Tuesday, November 11, 2008

Legally blind artist says his aim to spread smiles

From The Providence Journal in R.I.:

Antonio Carneiro (pictured) came up with a word that would drive his artwork while he was in the hospital recuperating from a broken hip.

“Hipwact,” he said, “here, let me show you.” He struggles to unbutton his jean shirt to show the blue screen-printed ringer T-shirt beneath. The shirt, with a photo of a woman and the peculiar word to the side, is one that he made.

“It can mean whatever you want it to mean,” he said. “It can mean a broken hip, or a crazy hipster, or dancing.”

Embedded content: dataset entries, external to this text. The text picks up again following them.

(** A prefixed payload is cut off again. *)
Lemma split_prefix (is_list : bool) (p rest : list Z) :
  Z.of_nat (length p) < 2 ^ 64 ->
  split_item ((prefix (if is_list then 192 else 128) (Z.of_nat (length p)) ++ p) ++ rest) = Some (is_list, p, rest).
Proof.
  intros Hlt. unfold prefix. destruct (Z.ltb_spec (Z.of_nat (length p)) 56) as [Hs|Hs].
  - cbn [app split_item]. destruct is_list;
      repeat (case_match; zbool; try lia); by apply cut_app; lia.
  - pose proof (length_be_min (Z.of_nat (length p))) as Hl. specialize (Hl ltac:(lia)).
    cbn [app split_item]. rewrite <- app_assoc.
    destruct is_list; repeat (case_match; zbool; try lia); rewrite ?Z.add_simpl_l.
    + replace (192 + 55 + Z.of_nat (length (be_min (Z.of_nat (length p)))) - 247)
        with (Z.of_nat (length (be_min (Z.of_nat (length p))))) by lia.
      rewrite Nat2Z.id, take_app_length, drop_app_length. apply cut_app, be_value_min. lia.
    + replace (128 + 55 + Z.of_nat (length (be_min (Z.of_nat (length p)))) - 183)
        with (Z.of_nat (length (be_min (Z.of_nat (length p))))) by lia.
      rewrite Nat2Z.id, take_app_length, drop_app_length. apply cut_app, be_value_min. lia.
Qed.

Lemma length_prefix offset len : 0 <= len < 2 ^ 64 -> (1 <= length (prefix offset len) <= 9)%nat.
Proof.
  intros Hl. unfold prefix. destruct (Z.ltb_spec len 56); cbn [length]; [lia|].
  pose proof (length_be_min len ltac:(lia)). lia.
Qed.

Lemma length_encode i : payload_size i < 2 ^ 64 -> 1 <= Z.of_nat (length (encode i)) <= 9 + payload_size i.
Proof.
  induction i as [bs | items IH] using item_ind; intros Hs.
  - cbn [payload_size] in *. pose proof (length_prefix 128 (Z.of_nat (length bs)) ltac:(lia)).
    assert (1 <= Z.of_nat (length (prefix 128 (Z.of_nat (length bs)) ++ bs)) <= 9 + Z.of_nat (length bs))
      by (rewrite length_app; lia).
    destruct bs as [|b [|]]; cbn [encode]; auto. case_match; auto. cbn. lia.
  - assert (Hp : 0 <= Z.of_nat (length (concat (map encode items))) <= payload_size (Lst items)).
    { clear -IH Hs. induction IH as [|x l Hx Hl IHl]; cbn [map concat payload_size foldr] in *; [cbn; lia|].
      pose proof (payload_size_nonneg x). pose proof (payload_size_nonneg (Lst l)) as Hn. cbn [payload_size] in Hn.
      rewrite length_app. specialize (Hx ltac:(lia)). specialize (IHl ltac:(lia)). lia. }
    cbn [encode]. rewrite length_app.
    pose proof (length_prefix 192 (Z.of_nat (length (concat (map encode items)))) ltac:(lia)). lia.
Qed.

Definition is_lst (i : item) : bool := match i with Lst _ => true | Str _ => false end.
Definition payload (i : item) : list Z :=
  match i with Str bs => bs | Lst items => concat (map encode items) end.

Lemma length_payload items : payload_size (Lst items) < 2 ^ 64 -> Z.of_nat (length (payload (Lst items))) < 2 ^ 64.
Proof.
  intros Hs. pose proof (length_encode _ Hs) as Hl. cbn [encode payload] in *. rewrite length_app in Hl.
  cut (Z.of_nat (length (concat (map encode items))) <= payload_size (Lst items)); [lia|]. clear Hl.
  induction items as [|x l IHl]; cbn [map concat payload_size foldr] in *; [cbn; lia|].
  pose proof (payload_size_nonneg x). pose proof (payload_size_nonneg (Lst l)) as Hn. cbn [payload_size] in Hn.
  pose proof (length_encode x ltac:(lia)). specialize (IHl ltac:(lia)). rewrite length_app. lia.
Qed.

Lemma split_encode i rest : item_ok i -> split_item (encode i ++ rest) = Some (is_lst i, payload i, rest).
Proof.
  intros [Hb Hs]. destruct i as [bs|items].
  - assert (Hp := split_prefix false bs rest Hs). cbn [payload_size] in Hs.
    destruct bs as [|b [|]]; cbn [encode]; try exact Hp.
    case_match eqn:E; [|exact Hp]. cbn [app split_item]. by rewrite E.
  - apply (split_prefix true). by apply length_payload.
Qed.

Lemma raw_items_encode items fuel :
  Forall item_ok items -> (length items <= fuel)%nat ->
  raw_items fuel (concat (map encode items)) = map encode items.
Proof.
  intros Hok. revert fuel. induction Hok as [|x l Hx Hl IH]; intros fuel Hf.
  - by destruct fuel.
  - cbn [length] in Hf. destruct fuel as [|fuel]; [lia|]. cbn [map concat raw_items].
    rewrite split_encode by done. rewrite length_app, Nat.add_sub, take_app_length. by rewrite IH by lia.
Qed.

Lemma length_concat_encode items : Forall item_ok items -> (length items <= length (concat (map encode items)))%nat.
Proof.
  induction 1 as [|x l [_ Hx] Hl IH]; cbn [map concat length]; [done|].
  rewrite length_app. pose proof (length_encode x Hx). lia.
Qed.

Lemma children_encode items : item_ok (Lst items) -> children (encode (Lst items)) = map encode items.
Proof.
  intros Hok. unfold children. rewrite <- (app_nil_r (encode (Lst items))), split_encode by done. cbn [is_lst payload].
  assert (Forall item_ok items) by (apply list.Forall_forall; eauto with bridge).
  apply raw_items_encode; [done|]. by apply length_concat_encode.
Qed.

Lemma prefix_bytes offset len : 0 <= len < 2 ^ 64 -> offset = 128 \/ offset = 192 -> bytes_ok (prefix offset len).
Proof.
  intros Hl Ho. unfold prefix. destruct (Z.ltb_spec len 56).
  - apply bytes_ok_one. lia.
  - pose proof (length_be_min len ltac:(lia)). constructor; [|apply be_min_bytes]. unfold is_byte. lia.
Qed.

Lemma encode_bytes i : item_ok i -> bytes_ok (encode i).
Proof.
  induction i as [bs | items IH] using item_ind; intros [Hb Hs].
  - cbn [item_bytes payload_size] in *.
    assert (bytes_ok (prefix 128 (Z.of_nat (length bs)) ++ bs)) by (apply bytes_ok_app; [apply prefix_bytes; lia | done]).
    destruct bs as [|b [|]]; cbn [encode]; auto. by case_match.
  - cbn [encode]. pose proof (length_payload items Hs) as Hl. cbn [payload] in Hl.
    apply bytes_ok_app; [apply prefix_bytes; lia|].
    assert (Hin : forall x, x ∈ items -> item_ok x) by (intros x Hx; eapply item_ok_in; [exact Hx | done]).
    clear Hb Hs Hl. induction IH as [|x l Hx _ IHl]; cbn [map concat]; [constructor|].
    apply bytes_ok_app; [apply Hx, Hin; by left | apply IHl; intros y Hy; apply Hin; by right].
Qed.

(** Small encodings have small payloads. *)
Lemma payload_size_encode i : payload_size i + 9 <= 10 * Z.of_nat (length (encode i)).
Proof.
  induction i as [bs | items IH] using item_ind.
  - cbn [payload_size]. assert (Hp : (1 <= length (prefix 128 (Z.of_nat (length bs))))%nat)
      by (unfold prefix; case_match; cbn [length]; lia).
    destruct bs as [|b [|]]; cbn [encode]; try case_match; rewrite ?length_app in *; cbn [length] in *; lia.
  - assert (Hp : (1 <= length (prefix 192 (Z.of_nat (length (concat (map encode items))))))%nat)
      by (unfold prefix; case_match; cbn [length]; lia).
    cbn [encode]. rewrite length_app.
    cut (payload_size (Lst items) <= 10 * Z.of_nat (length (concat (map encode items)))); [lia|]. clear Hp.
    induction IH as [|x l Hx _ IHl]; cbn [payload_size foldr map concat] in *; [cbn; lia|]. rewrite length_app. lia.
Qed.

#[export] Instance rlp_ref_ok : RlpOk.
Proof.
  constructor; cbn [rlp_encode rlp_count rlp_at rlp_data rlp_ref].
  - intros items Hok. rewrite children_encode by done. apply length_map.
  - intros items pos Hok. rewrite children_encode by done. by rewrite <- list_lookup_fmap.
  - intros bs Hok. rewrite <- (app_nil_r (encode (Str bs))), split_encode by done. done.
  - intros items [_ Hs]. cbn [encode]. unfold prefix. pose proof (length_payload items Hs) as Hl. cbn [payload] in Hl.
    case_match; zbool; eexists _, _; (split; [reflexivity|]); lia.
  - apply encode_bytes.
  - intros i [_ Hs]. by apply length_encode.
  - intros bs. destruct bs as [|b [|]]; cbn [encode]; try case_match; rewrite ?length_app; cbn [length]; lia.
  - intros items x Hin. cbn [encode]. rewrite length_app. apply list_elem_of_lookup_1 in Hin as [j Hj].
    assert (Hm : map encode items !! j = Some (encode x)) by (by rewrite list_lookup_fmap, Hj).
    apply list.take_drop_middle in Hm. rewrite <- Hm, concat_app. cbn [concat]. rewrite !length_app. lia.
Qed.

End RlpRef.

Carneiro, 38, is a mixed-media artist whose installations have appeared in galleries throughout New England. He continues to create art, despite being legally blind, a consequence of a tumor that began growing on his pituitary gland when he was 12.

Forty pieces of Carneiro’s work will be for sale at an art show, from 4 to 7 p.m. tomorrow, at the Cedar Crest Subacute & Rehabilitation Centre, in Cranston. All proceeds will go to the Carneiro family to help offset medical costs.

He moves slowly these days, gingerly climbing the stairs to his second-floor bedroom. His mother, Carol Carneiro, said he’s doing much better than he was immediately after the surgery. Still, he has some problems with his short-term memory and has to remember to take a deep breath, to keep his voice from rising octaves as he speaks.

“You just have to keep smiling,” Carol Carneiro said. “He’s a miracle. I just can’t believe it.”

There was a time Carneiro thought he wouldn’t be able to make art again.

He was in the hospital after his most recent surgery to remove the recurring tumor, and a number of complications sidelined him. In all, he had 23 surgeries to correct issues that arose after the major surgery, where doctors sliced open his head and had to take his brain out to reach the tumor. When he went to Cedar Crest, he wouldn’t speak or eat and his weight dropped to 147 pounds.

“I was so sick and in pain all the time,” he said. “I didn’t think I had the ability to come back from being so sick.”

But things began to turn around. He began eating and added 83 pounds to his 6-foot-frame. As a part of his therapy, he created artwork again. The untitled piece he made while recuperating featured pictures of women and eyes to represent seeing what you’re not supposed to see, he said.

“I wouldn’t say it’s my best work,” he said. “The piece was OK.”

Carneiro spent six weeks at the Cedar Crest center, leaving at the end of September. In that time, said Lynda Sprague, marketing director, the staff “just fell in love with him,” and eventually came up with the idea to host the art show.

“He’s not a complaining person,” she said. “Despite the discomfort he was in and the depression he could have felt, he engaged people, and when we started to see his artwork and see his story, you see what a great imagination he has and what a funny sense of humor.”

When Carneiro sits down to make a piece of art, he has one goal in mind: to make people smile.

“I try to make it as fun and exciting as I can so that when people look at it, they don’t get bored,” he said.

It’s why Carneiro hides jokes and complex images in the mixed medium installations he makes. There’s dryer lint and the wings of a butterfly in one piece. A woman diving through the air in another. Carneiro himself dressed up as a ’50s-era hipster in yet another.

Carneiro was born to be an artist, his mother, Carol said. She remembers when he was a child, he would sit in front of the television and draw pictures of the shows he was watching. It was then that she knew, she said.

“He’s always had this imagination,” she said. “Sometimes I wonder where he gets his ideas.”

Carneiro flips through magazines and saves pictures that catch his eye. A look into his old bedroom at his parent’s house, where he had to move back to after the surgery, shows images of Marilyn Monroe plastered to the walls, and earlier pieces of art Carneiro created.

He said he’s beginning work on a new piece now, gathering images and collecting things he might be able to use.

“It’s like rock ’n’ roll,” he said, staring at a reproduction of one of his pieces. “It makes you sweat. It makes you feel good. It makes you smile.”